Ont-ils déjà entendu parler d’Alkindi et de sa conciliation entre philosophie et islam ? Savent-ils que l’averroisme avait profondément influencé la pensée chrétienne du Moyen-Age? Ibn Rochd pour qui la philosophie et la révélation coranique étaient deux voies différentes pour atteindre la vérité. Ont-ils lu Ibn Khaldoun, qui passe pour le précurseur des sciences sociales, et le premier à élaborer une philosophie de l’Histoire ?
Et comme le dit Madeleine Grawitz dans son livre Méthodes des sciences sociales : «Les Arabes n’ont pas été de simples intermédiaires mais les maîtres et éducateurs de l’Occident latin» (page 34).

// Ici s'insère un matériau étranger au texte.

(** What the user and the framework do to the component. *)
Inductive Event : Type :=
| Render
| StopMouseDown (stopId : string)
| WheelMouseDown (e : MouseEvent) (wheel : option DOMRect)
| DocumentMouseMove (e : MouseEvent) (slider wheel : option DOMRect)
| DocumentMouseUp
| SliderClick (e : MouseEvent) (slider : option DOMRect) (newId : string)
| ColorInput (color : string) (stopId : string)
| PositionInput (value : JS.number) (stop : ColorStop)
| RemoveClick (stopId : string)
| CopyClick.

(** One event: the new state and the notifications raised.  The document
    listeners exist only while the matching drag is active. *)
Definition step (ev : Event) (s : State) : State * list Toast :=
  match ev with
  | Render => (sortColorStops s, [])
  | StopMouseDown stopId => (setDraggingStop (Some stopId) s, [])
  | WheelMouseDown e wheel =>
      (handleAngleChange e wheel (setIsDraggingAngle true s), [])
  | DocumentMouseMove e slider wheel =>
      let s1 := if isDraggingAngle s then handleAngleChange e wheel s else s in
      let s2 :=
        match draggingStop s with
        | Some stopId =>
            if truthy (draggingStop s)
            then handleStopDrag e slider stopId s1 else s1
        | None => s1
        end in
      (s2, [])
  | DocumentMouseUp =>
      let s1 := if isDraggingAngle s then setIsDraggingAngle false s else s in
      let s2 := if truthy (draggingStop s) then setDraggingStop None s1 else s1 in
      (s2, [])
  | SliderClick e slider newId => (handleSliderClick e slider newId s, [])
  | ColorInput color stopId => (handleColorChange color stopId s, [])
  | PositionInput value stop => (positionInputChange value stop s, [])
  | RemoveClick stopId => removeColorStop stopId s
  | CopyClick => (s, [toast_success "CSS copied to clipboard!"])
  end.

(** [uuidv4()] is not part of the component; what it returns is carried
    by the click event.  A click is admissible in a state when that
    identifier is fresh there, which is all the component relies on. *)
Definition admissible (ev : Event) (s : State) : Prop :=
  match ev with
  | SliderClick _ _ newId => ~ In newId (map id (colorStops s))
  | _ => True
  end.

(** The states the component reaches from its initial state. *)
Inductive reachable : State -> Prop :=
| reachable_initial : reachable initialState
| reachable_step (ev : Event) (s : State) :
    reachable s -> admissible ev s -> reachable (fst (step ev s)).
End Angle.

(** The earlier text of the component, where it differs. *)
Module Earlier.
Section EarlierText.
Variable numberToString : JS.number -> string.
Variable atan2_degrees : Q -> Q -> Q.

(** [gradientString] without the sort: the stops in array order. *)
Definition gradientString (s : State) : string * State :=
  (linearGradient numberToString (angle s) (colorStops s), s).

(** [handleAngleWheel(e)]: the raw angle rounded, not normalised. *)
Definition handleAngleWheel (e : MouseEvent) (wheel : option DOMRect)
    (s : State) : State :=
  match wheel with
  | None => s
  | Some rect =>
      let angle := pointerAngle atan2_degrees e rect in
      setAngle (JS.Math_round (JS.Fin angle)) s
  end.
End EarlierText.
End Earlier.

(* ================================================================== *)
(** ** Rounded arithmetic                                             *)
(* ================================================================== *)

(** The language computes in binary64: an arithmetic operation returns its
    exact result rounded.  [rnd] is the rounding of a finite exact result,
    to a finite number or, past the largest one, to an infinity; results
    that are not finite (an infinity, NaN) are those of the exact
    operation. *)
Section Rounded.
Variable rnd : Q -> JS.number.

Definition roundResult (a : JS.number) : JS.number :=
  match a with
  | JS.Fin q => rnd q
  | other => other
  end.

(** The local [position] of [handleStopDrag], each operation rounded:
    [x = e.clientX - rect.left], then
    [Math.max(0, Math.min(100, (x / rect.width) * 100))]. *)
Definition dragPositionRounded (e : MouseEvent) (rect : DOMRect)
    : JS.number :=
  let x := roundResult (JS.Fin (clientX e) - JS.Fin (rect_left rect))%js in
  JS.Math_max (JS.Fin 0)
    (JS.Math_min (JS.Fin 100)
       (roundResult
          (roundResult (x / JS.Fin (rect_width rect))%js * JS.Fin 100)%js)).
End Rounded.

(** Rounding to the nearest binary64 number, ties to even: 53 significant
    bits, the smallest exponent -1022 (below it the spacing stays that of
    the subnormal numbers), and an infinity from [2^1024] on.  [Qlog2 m] is
    the exponent of the binade of a positive [m]. *)
Definition Qlog2 (m : Q) : Z :=
  let c := (Z.log2 (Qnum m) - Z.log2 (Z.pos (Qden m)))%Z in
  if Qle_bool (2 ^ c) m then c else (c - 1)%Z.

Definition nearestEven (t : Q) : Z :=
  let f := Qfloor t in
  match (t - inject_Z f ?= 1 # 2)%Q with
  | Lt => f
  | Gt => (f + 1)%Z
  | Eq => if Z.even f then f else (f + 1)%Z
  end.

Definition ulpExponent (m : Q) : Z := (Z.max (Qlog2 m) (-1022) - 52)%Z.

Definition roundMagnitude (m : Q) : Q :=
  inject_Z (nearestEven (m / 2 ^ ulpExponent m)) * 2 ^ ulpExponent m.

Definition binary64 (q : Q) : JS.number :=
  match q ?= 0 with
  | Eq => JS.Fin 0
  | Gt =>
      let r := roundMagnitude q in
      if Qle_bool (2 ^ 1024) r then JS.PosInf else JS.Fin (Qred r)
  | Lt =>
      let r := roundMagnitude (- q) in
      if Qle_bool (2 ^ 1024) r then JS.NegInf else JS.Fin (Qred (- r))
  end.

(** [((angle % 360) + 360) % 360] in the arithmetic of the language: the
    remainder [%] of two finite numbers is exact, the sum is rounded, and
    the remainder of an infinity is NaN.  Then [Math.round] of it. *)
Definition normalizeAngleRounded (rnd : Q -> JS.number) (a : Q) : JS.number :=
  match rnd (JS.Qrem a 360 + 360) with
  | JS.Fin v => JS.Fin (JS.Qrem v 360)
  | _ => JS.NaN
  end.

Definition storedAngleRounded (rnd : Q -> JS.number) (a : Q) : JS.number :=
  JS.Math_round (normalizeAngleRounded rnd a).

(** Rounding to nearest, as binary64 does it, never reverses an order, and
    leaves the numbers of the format as they are. *)
Definition monotoneRounding (rnd : Q -> JS.number) : Prop :=
  forall x y, x <= y -> JS.le (rnd x) (rnd y).

Definition representable (rnd : Q -> JS.number) (q : Q) : Prop :=
  JS.eq (rnd q) (JS.Fin q).

Definition correctRounding (rnd : Q -> JS.number) : Prop :=
  monotoneRounding rnd
  /\ representable rnd 0 /\ representable rnd 1 /\ representable rnd 100.

(* ================================================================== *)
(** ** Predicates of the specification                                *)
(* ================================================================== *)

(** The order [byPosition] induces on stops. *)
Definition positionLe (a b : ColorStop) : Prop :=
  JS.le (position a) (position b).

(** The stop's position is a number. *)
Definition hasPosition (stop : ColorStop) : Prop := position stop <> JS.NaN.

(** The stop's position lies in [[0, 100]]. *)
Definition inRange (stop : ColorStop) : Prop :=
  JS.le (JS.Fin 0) (position stop) /\ JS.le (position stop) (JS.Fin 100).

(** The specification's [pointerToPercent]:
    [clamp(((pointerX - rectLeft) / rectWidth) * 100, 0, 100)] over the
    rationals. *)
Definition clamp (v lo hi : Q) : Q :=
  if Qle_bool v lo then lo else if Qle_bool hi v then hi else v.

Definition pointerToPercent (pointerX rectLeft rectWidth : Q) : Q :=
  clamp ((pointerX - rectLeft) / rectWidth * 100) 0 100.

(** The stops that remain when those with identifier [stopId] go. *)
Definition withoutStop (stopId : string) (stops : list ColorStop)
    : list ColorStop :=
  filter (fun stop => negb (String.eqb (id stop) stopId)) stops.

(** The identifiers of a state's stops are pairwise distinct. *)
Definition uniqueIds (s : State) : Prop := NoDup (map id (colorStops s)).

(** Stops and states of the worked examples. *)
Definition stopAt (c : string) (p : Q) (i : string) : ColorStop :=
  {| color := c; position := JS.Fin p; id := i |}.

Definition threeStops : State :=
  {| angle := JS.Fin 90;
     colorStops := [stopAt "#FF0000" 80 "a"; stopAt "#00FF00" 10 "b";
                    stopAt "#0000FF" 50 "c"];
     draggingStop := None; isDraggingAngle := false |}.

(** A slider of width 100 at the origin, and the state a click in its
    middle leaves when made in the initial state. *)
Definition slider100 : DOMRect :=
  {| rect_left := 0; rect_top := 0; rect_width := 100; rect_height := 20 |}.

Definition afterClick : State :=
  handleSliderClick (mkMouseEvent 50 10) (Some slider100) "3" initialState.

(** A slider whose bounding rectangle is empty (an element that is not
    laid out). *)
Definition emptyRect : DOMRect :=
  {| rect_left := 0; rect_top := 0; rect_width := 0; rect_height := 0 |}.

(** A stand-in for [Math.atan2] in degrees, for worked examples: exact on
    the axes and the diagonals; anywhere else it answers the diagonal of the
    quadrant. *)
Definition compassAtan2 (y x : Q) : Q :=
  match y ?= 0, x ?= 0 with
  | Eq, Lt => 180
  | Eq, _ => 0
  | Gt, Eq => 90
  | Lt, Eq => - (90)
  | Gt, Gt => 45
  | Gt, Lt => 135
  | Lt, Gt => - (45)
  | Lt, Lt => - (135)
  end.

(** A session: a click in the middle of the slider, a render, a press on
    the dial to the left of its centre, and the removal of the new stop. *)
Definition dial : DOMRect :=
  {| rect_left := 0; rect_top := 0; rect_width := 80; rect_height := 80 |}.

Definition session : list Event :=
  [ SliderClick (mkMouseEvent 50 10) (Some slider100) "3";
    Render;
    WheelMouseDown (mkMouseEvent 0 40) (Some dial);
    DocumentMouseUp;
    RemoveClick "3" ].

Definition afterSession : State :=
  fold_left (fun s ev => fst (step compassAtan2 ev s)) session initialState.

(* ================================================================== *)
(** ** The rest of the component, and observers                      *)
(* ================================================================== *)

(** [{colorStops.length > 2 && (<button ...>)}]: a stop's remove button is
    rendered only when the array holds more than two stops. *)
Definition removeButtonRendered (s : State) : bool :=
  (2 <? List.length (colorStops s))%nat.

(** [value={Math.round(stop.position)}]: what the numeric field of a stop
    shows. *)
Definition displayedPosition (stop : ColorStop) : JS.number :=
  JS.Math_round (position stop).

(** The first stop of the array that carries an identifier: the stop a
    handler's [stop.id === stopId] test meets first. *)
Definition findStop (stopId : string) (stops : list ColorStop)
    : option ColorStop :=
  find (fun stop => String.eqb (id stop) stopId) stops.

(** Events in sequence, the notifications dropped. *)
Definition runEvents (atan2_degrees : Q -> Q -> Q) (evs : list Event)
    (s : State) : State :=
  fold_left (fun s' ev => fst (step atan2_degrees ev s')) evs s.

(** A drag of a stop as the browser and the framework deliver it: the press
    on the handle, then pointer moves over the document, each followed by
    the render its state update causes, then the release. *)
Definition dragMoves (wheel : option DOMRect)
    (moves : list (MouseEvent * DOMRect)) : list Event :=
  flat_map
    (fun m => [DocumentMouseMove (fst m) (Some (snd m)) wheel; Render]) moves.

Definition dragGesture (stopId : string) (wheel : option DOMRect)
    (moves : list (MouseEvent * DOMRect)) : list Event :=
  StopMouseDown stopId :: dragMoves wheel moves ++ [DocumentMouseUp].

(** The position the last of a sequence of drag moves computes, [start]
    when there is none. *)
Definition finalPosition (start : JS.number)
    (moves : list (MouseEvent * DOMRect)) : JS.number :=
  fold_left (fun _ m => dragPosition (fst m) (snd m)) moves start.

(** What holds between two moves of a drag of [stop] begun in state [s],
    the stop being at position [p] in the current state [t]. *)
Definition dragging (stop : ColorStop) (s : State) (p : JS.number)
    (t : State) : Prop :=
  uniqueIds t
  /\ draggingStop t = Some (id stop)
  /\ isDraggingAngle t = false
  /\ angle t = angle s
  /\ findStop (id stop) (colorStops t) = Some (with_position stop p)
  /\ (forall j, j <> id stop ->
        findStop j (colorStops t) = findStop j (colorStops s)).

(** No drag is going on: neither document listener is attached. *)
Definition idle (s : State) : Prop :=
  truthy (draggingStop s) = false /\ isDraggingAngle s = false.

(** The events the document listeners receive. *)
Definition pointerOnly (ev : Event) : Prop :=
  match ev with
  | DocumentMouseMove _ _ _ | DocumentMouseUp => True
  | _ => False
  end.

(** The pointer lies between the edges of a rectangle of positive width. *)
Definition insideRect (e : MouseEvent) (rect : DOMRect) : Prop :=
  0 < rect_width rect
  /\ rect_left rect <= clientX e <= rect_left rect + rect_width rect.

(** The one geometry whose quotient is [0 / 0]. *)
Definition onEdgeOfEmpty (e : MouseEvent) (rect : DOMRect) : Prop :=
  rect_width rect == 0 /\ clientX e == rect_left rect.

(** Events whose geometry keeps positions in range: moves that are not on
    the edge of an empty rectangle, clicks inside the slider. *)
Definition wellPlaced (ev : Event) : Prop :=
  match ev with
  | DocumentMouseMove e (Some rect) _ => ~ onEdgeOfEmpty e rect
  | SliderClick e (Some rect) _ => insideRect e rect
  | _ => True
  end.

Si des ingénieurs, gens ayant acquis un savoir scientifique et académique, discutent sérieusement de telles futilités au point de se traiter d’apostat, de renégat, quels sont alors les sujets de conversation de la masse ignorante des déshérités?
Comment se fait-il que notre école «fabrique» de tels énergumènes, des êtres aliénés, tournés totalement vers le passé, sans raison critique ni pouvoir de discernement, et dont la première préoccupation dans ce monde ici-bas, c’est de chercher le salut dans le ciel ; des êtres coupés de leur temps, se croyant les élus de Dieu et les dépositaires de la vérité révélée ? N’est-ce pas là la conséquence de la négligence de l’enseignement de la philosophie et des sciences sociales dans les années 70, et de notre ouverture sans raison critique sur des courants rigoristes et obscurantistes qui viennent d’ailleurs ?

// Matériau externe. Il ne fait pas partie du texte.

(** The [k]-th failed reconnect of a service that makes no requests:
    socket [k] closes, the reconnect timer (handle [k + 1]) runs out and
    opens socket [k + 1], which fails. *)
Definition failure_round (k : nat) : list event :=
  [Ws_close k; Elapse 30000; Timer_fire (S k); Ws_error (S k)].

(** A connection that is established, lost, and followed by [n] failed
    reconnects in a row. *)
Definition consecutive_failures (n : nat) : list event :=
  [Call_connect; Ws_open 0] ++ flat_map failure_round (seq 0 n).

(** A connection with one subscription and two requests in flight is
    lost and re-established two seconds later. *)
Definition before_disconnect : list event :=
  [Call_connect; Ws_open 0; Call_subscribeToSystemStats 7; Call_ping].

Definition lost_and_reconnected : list event :=
  [Ws_close 0; Elapse 2000; Timer_fire 3; Ws_open 1].

(** *** Reconnecting in the words of the specification

    What the specification asks of a successful reconnect, between the
    state [s0] at the moment the connection was lost and the state [s1]
    once socket [sid] has taken over: every subscription of [s0] has been
    requested again on [sid], and every request pending in [s0] has been
    rejected. *)
Definition replays_subscriptions (s0 s1 : state) (sid : nat) : Prop :=
  ∀ name cb, subscriptions s0 !! name = Some cb →
    ∃ r, r ∈ sent_on sid s1 ∧ req_method r = "subscribe_" +:+ name.

Definition rejects_pending (s0 s1 : state) : Prop :=
  ∀ id p, pendingRequests s0 !! id = Some p →
    ∃ reason, promises s1 !! p = Some (Rejected reason).

(** The reconnect controller has given up: the attempt counter has
    reached its maximum, no reconnect timer is scheduled and every socket
    the service ever made is closed. *)
Definition exhausted (s : state) : Prop :=
  maxReconnectAttempts s ≤ reconnectAttempts s
  ∧ (∀ h t, timers s !! h = Some t → t_action t ≠ Reconnect)
  ∧ (∀ sid sk, sockets s !! sid = Some sk → sk_ready sk = CLOSED).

Le problème est beaucoup plus profond qu’on ne le pense. C’est notre relation au savoir qui doit être à nouveau appréhendée, interpellée, revue et cogitée. Justement c’est une réflexion sur l’épistémologique et le technique, sur ces deux savoirs et sur leurs imbrications et leurs rapports ; c’est tout le processus général de la connaissance qui doit être revu. N’oublions pas que derrière toute science il y a une histoire, des institutions scientifiques, des réponses à des besoins, et que cette science ne peut être réduite à son simple aspect technique. Il est certain que les premiers penseurs arabes qui avaient révolutionné le savoir à leur époque ne pouvaient le faire s’ils n’avaient pas brisé les chaînes de l’esprit, s’ils n’avaient pas posé les bonnes questions, et surtout s’ils ne s’étaient pas débarrassés des obstacles «épistémologiques», liés aux modes de pensée archaïque, magique ou mystique de leur temps.

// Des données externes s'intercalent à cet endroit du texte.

Lemma parse_video_counters (total : Z) (i : nat) (v : dict) (it : Tubelab_yt.item)
    (e : Tubelab_yt.engagement) :
  Tubelab_yt.parse_video total i (PDict v) = Ok (Some it) ->
  Tubelab_yt.item_engagement it = Some e ->
  Tubelab_yt.views e = dict_get v "views" PNone
  /\ Tubelab_yt.likes e = dict_get v "likes" PNone
  /\ Tubelab_yt.num_comments e = dict_get v "comments" PNone
  /\ (null_or_int (Tubelab_yt.views e) -> null_or_nonneg_int (Tubelab_yt.views e))
  /\ (null_or_int (Tubelab_yt.likes e) -> null_or_nonneg_int (Tubelab_yt.likes e))
  /\ (null_or_int (Tubelab_yt.num_comments e)
      -> null_or_nonneg_int (Tubelab_yt.num_comments e)).
Proof.
  unfold Tubelab_yt.parse_video. intros H He.
  destruct (py_strip (dict_get v "title" (PStr ""))) as [t |]; cbn [ebind] in H;
    [| discriminate].
  match type of H with
  | (if ?c then _ else _) = _ => destruct c; [discriminate |]
  end.
  repeat match type of H with
    | ebind ?m _ = _ =>
        let E := fresh "E" in
        destruct m eqn:E; cbn [ebind] in H; [| discriminate H]
    end.
  injection H as <-. cbn [Tubelab_yt.item_engagement] in He.
  match type of He with
  | (if ?c then _ else _) = _ => destruct c; [| discriminate]
  end.
  injection He as <-. cbn [Tubelab_yt.views Tubelab_yt.likes Tubelab_yt.num_comments].
  match goal with
  | E : Tubelab_yt._compute_relevance _ _ _ = Ok _ |- _ =>
      unfold Tubelab_yt._compute_relevance in E;
      repeat match type of E with
        | ebind ?m _ = _ =>
            let E' := fresh "E" in
            destruct m eqn:E'; cbn [ebind] in E; [| discriminate E]
        end
  end.
  repeat split; eauto using counter_nonneg.
Qed.

End Counters.

Section Counters_of_parse.
Context {L : PyLib}.

Lemma parse_x_entry (response : dict) (items : list Twitterapi_x.item)
    (it : Twitterapi_x.item) :
  Twitterapi_x.parse_x_response response = Ok items -> In it items ->
  exists total i t,
    entry_of response "tweets" t
    /\ Twitterapi_x.parse_tweet total i (PDict t) = Ok (Some it).
Proof.
  unfold Twitterapi_x.parse_x_response, entry_of. intros H Hin.
  destruct (truthy (dict_get response "tweets" (PList []))); cbn [negb] in H.
  - destruct (py_len _) as [n |]; cbn [ebind] in H; [| discriminate].
    destruct (py_iter _) as [ts |]; cbn [ebind] in H; [| discriminate].
    destruct (for_each_In _ _ _ _ _ H Hin) as (j & x & Hnth & Hx).
    destruct x as [| | | | | | t]; cbn in Hx; try discriminate.
    exists (Z.of_nat n), (0 + j)%nat, t. split; [| exact Hx].
    exists ts. split; [reflexivity | exact (nth_error_In _ _ Hnth)].
  - injection H as <-. destruct Hin.
Qed.

Lemma parse_dailydev_entry (response : dict) (items : list Dailydev.item)
    (it : Dailydev.item) :
  Dailydev.parse_dailydev_response response = Ok items -> In it items ->
  exists total i p,
    entry_of response "posts" p
    /\ Dailydev.parse_post total i (PDict p) = Ok (Some it).
Proof.
  unfold Dailydev.parse_dailydev_response, entry_of. intros H Hin.
  destruct (truthy (dict_get response "posts" (PList []))); cbn [negb] in H.
  - destruct (py_len _) as [n |]; cbn [ebind] in H; [| discriminate].
    destruct (py_iter _) as [ts |]; cbn [ebind] in H; [| discriminate].
    destruct (for_each_In _ _ _ _ _ H Hin) as (j & x & Hnth & Hx).
    destruct x as [| | | | | | p]; cbn in Hx; try discriminate.
    exists (Z.of_nat n), (0 + j)%nat, p. split; [| exact Hx].
    exists ts. split; [reflexivity | exact (nth_error_In _ _ Hnth)].
  - injection H as <-. destruct Hin.
Qed.

Lemma parse_youtube_entry (response : dict) (items : list Tubelab_yt.item)
    (it : Tubelab_yt.item) :
  Tubelab_yt.parse_youtube_response response = Ok items -> In it items ->
  exists total i v,
    entry_of response "videos" v
    /\ Tubelab_yt.parse_video total i (PDict v) = Ok (Some it).
Proof.
  unfold Tubelab_yt.parse_youtube_response, entry_of. intros H Hin.
  destruct (truthy (dict_get response "videos" (PList []))); cbn [negb] in H.
  - destruct (py_len _) as [n |]; cbn [ebind] in H; [| discriminate].
    destruct (py_iter _) as [ts |]; cbn [ebind] in H; [| discriminate].
    destruct (for_each_In _ _ _ _ _ H Hin) as (j & x & Hnth & Hx).
    destruct x as [| | | | | | v]; cbn in Hx; try discriminate.
    exists (Z.of_nat n), (0 + j)%nat, v. split; [| exact Hx].
    exists ts. split; [reflexivity | exact (nth_error_In _ _ Hnth)].
  - injection H as <-. destruct Hin.
Qed.

End Counters_of_parse.

(** ** Relevance of the adapters that clamp *)

Section Clamped.
Context {L : PyLib}.

Lemma clean_item_relevance (i : nat) (x : pyval) (it : Openai_reddit.item) :
  Openai_reddit.clean_item i x = Ok (Some it) ->
  (0 <= Openai_reddit.relevance it <= 1)%R.
Proof.
  unfold Openai_reddit.clean_item. intros H.
  destruct x as [| | | | | | d]; try discriminate.
  destruct (negb (truthy (dict_get d "url" (PStr "")))); [discriminate |].
  destruct (py_contains _ _) as [[|] |]; cbn [ebind negb] in H; try discriminate.
  destruct (py_float _) as [r |]; cbn [ebind] in H; [| discriminate].
  injection H as <-. apply clamp01_bounds.
Qed.

(** Every item of [parse_reddit_response] has its relevance in [0, 1]. *)
Lemma reddit_relevance_bounded (response : pyval) (out : list Openai_reddit.item)
    (it : Openai_reddit.item) :
  Openai_reddit.parse_reddit_response response = Ok out -> In it out ->
  (0 <= Openai_reddit.relevance it <= 1)%R.
Proof.
  unfold Openai_reddit.parse_reddit_response. intros H Hin.
  destruct (Openai_reddit.find_output_text response) as [ot |]; cbn [ebind] in H;
    [| discriminate].
  destruct (negb (truthy ot)).
  - injection H as <-. destruct Hin.
  - destruct (Openai_reddit.extract_items ot) as [items |]; cbn [ebind] in H;
      [| discriminate].
    unfold Openai_reddit.clean_items in H.
    destruct (py_iter items) as [its |]; cbn [ebind] in H; [| discriminate].
    destruct (for_each_In _ _ _ _ _ H Hin) as (j & x & _ & Hx).
    exact (clean_item_relevance _ x it Hx).
Qed.

(** Every item of [parse_x_response] has its relevance in [0, 1]. *)
Lemma x_relevance_bounded (response : dict) (out : list Twitterapi_x.item)
    (it : Twitterapi_x.item) :
  Twitterapi_x.parse_x_response response = Ok out -> In it out ->
  (0 <= Twitterapi_x.relevance it <= 1)%R.
Proof.
  intros H Hin.
  destruct (parse_x_entry response out it H Hin) as (total & i & t & _ & Ht).
  unfold Twitterapi_x.parse_tweet in Ht.
  match type of Ht with
  | ebind ?m _ = _ => destruct m as [[u |] |]; cbn [ebind] in Ht; try discriminate
  end.
  repeat match type of Ht with
    | ebind ?m _ = _ => destruct m; cbn [ebind] in Ht; [| discriminate Ht]
    end.
  injection Ht as <-. apply clamp01_bounds.
Qed.

End Clamped.

(** The response with one tweet that reports -5 likes. *)
Lemma x_parse_negative_likes {L : PyLib} :
  exists r,
    Twitterapi_x.parse_x_response
      [("tweets", PList [PDict [("url", PStr "https://x.com/a/status/1");
                                ("likeCount", PInt (-5))]])]
    = Ok [{| Twitterapi_x.id := "X1";
             Twitterapi_x.text := "";
             Twitterapi_x.url := PStr "https://x.com/a/status/1";
             Twitterapi_x.author_handle := "";
             Twitterapi_x.date := None;
             Twitterapi_x.item_engagement :=
               {| Twitterapi_x.likes := -5; Twitterapi_x.reposts := 0;
                  Twitterapi_x.replies := 0; Twitterapi_x.quotes := 0 |};
             Twitterapi_x.why_relevant := "";
             Twitterapi_x.relevance := r |}].
Proof.
  unfold Twitterapi_x.parse_x_response. eval_parse.
  unfold Twitterapi_x.parse_tweet. eval_parse.
  unfold Twitterapi_x._parse_created_at. eval_parse.
  unfold Twitterapi_x._compute_relevance. eval_parse.
  rewrite !py_max0_int. eval_parse.
  rewrite log1p_int by small. eval_parse.
  eexists. reflexivity.
Qed.

(** The claim of C8 fails on the social adapter: a tweet that reports -5
    likes yields an item whose [likes] counter is -5. *)
Lemma x_negative_counter :
  exists it,
    @Twitterapi_x.parse_x_response lib0
      [("tweets", PList [PDict [("url", PStr "https://x.com/a/status/1");
                                ("likeCount", PInt (-5))]])]
    = Ok [it]
    /\ Twitterapi_x.likes (Twitterapi_x.item_engagement it) < 0.
Proof.
  destruct (@x_parse_negative_likes lib0) as [r Hr].
  eexists. split; [exact Hr |]. cbn. lia.
Qed.

(** C8, amended. For every response on which the parse function returns:
    each engagement counter of an item of [parse_x_response] is the integer
    [int(raw or 0)] of the raw field of one of the tweets, and is
    non-negative when that raw field is absent, null or a non-negative
    number; each engagement counter of an item of
    [parse_dailydev_response] or [parse_youtube_response] is the raw field
    of one of the entries, unchanged, and is null or a non-negative integer
    when that raw field is null or an integer. *)
Theorem engagement_counters {L : PyLib}
    (rx : dict) (xs : list Twitterapi_x.item) (x : Twitterapi_x.item)
    (rd : dict) (ds : list Dailydev.item) (d : Dailydev.item) (ed : Dailydev.engagement)
    (ry : dict) (ys : list Tubelab_yt.item) (y : Tubelab_yt.item)
    (ey : Tubelab_yt.engagement) :
  Twitterapi_x.parse_x_response rx = Ok xs -> In x xs ->
  Dailydev.parse_dailydev_response rd = Ok ds -> In d ds ->
  Dailydev.item_engagement d = Some ed ->
  Tubelab_yt.parse_youtube_response ry = Ok ys -> In y ys ->
  Tubelab_yt.item_engagement y = Some ey ->
  (exists t, entry_of rx "tweets" t
             /\ x_counters_of t (Twitterapi_x.item_engagement x)
             /\ x_nonneg_kept t (Twitterapi_x.item_engagement x))
  /\ (exists p, entry_of rd "posts" p /\ dailydev_counters_of p ed)
  /\ (exists v, entry_of ry "videos" v /\ youtube_counters_of v ey).
Proof.
  intros Hx Hinx Hd Hind Hed Hy Hiny Hey. split; [| split].
  - destruct (parse_x_entry rx xs x Hx Hinx) as (total & i & t & Hent & Ht).
    exists t. split; [exact Hent |].
    pose proof (parse_tweet_counters total i t x Ht) as Hc.
    split; [exact Hc |].
    destruct Hc as (Hl & Hrp & Hrl & Hq).
    unfold x_nonneg_kept. repeat split; intros Hraw; eapply py_int_nonneg; eassumption.
  - destruct (parse_dailydev_entry rd ds d Hd Hind) as (total & i & p & Hent & Hp).
    exists p. split; [exact Hent |].
    exact (parse_post_counters total i p d ed Hp Hed).
  - destruct (parse_youtube_entry ry ys y Hy Hiny) as (total & i & v & Hent & Hv).
    exists v. split; [exact Hent |].
    exact (parse_video_counters total i v y ey Hv Hey).
Qed.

Sans émancipation les esprits seront toujours englués dans des polémiques stériles et dangereuses. L’Islam n’est pas seulement des expressions rituelles, ou le (les) discours que les musulmans tiennent sur eux-mêmes. Mais il est aussi pratiques économiques, institutions politiques, organisation de l’espace urbain, rapport à la terre, création artistique, rêve, costumes, cuisines, autant de domaines où s’organise l’imaginaire social, affirmait feu Mohamed Arkoune, qui œuvrait pour concilier islam et modernité. Terminons cet article par ces belles citations de Bachelard, l’un des pères fondateurs des sciences modernes :  «Le réel n’est jamais ce qu’on pourrait croire mais il est toujours ce qu’on aurait dû croire. Les vérités d’aujourd’hui sont les erreurs de demain».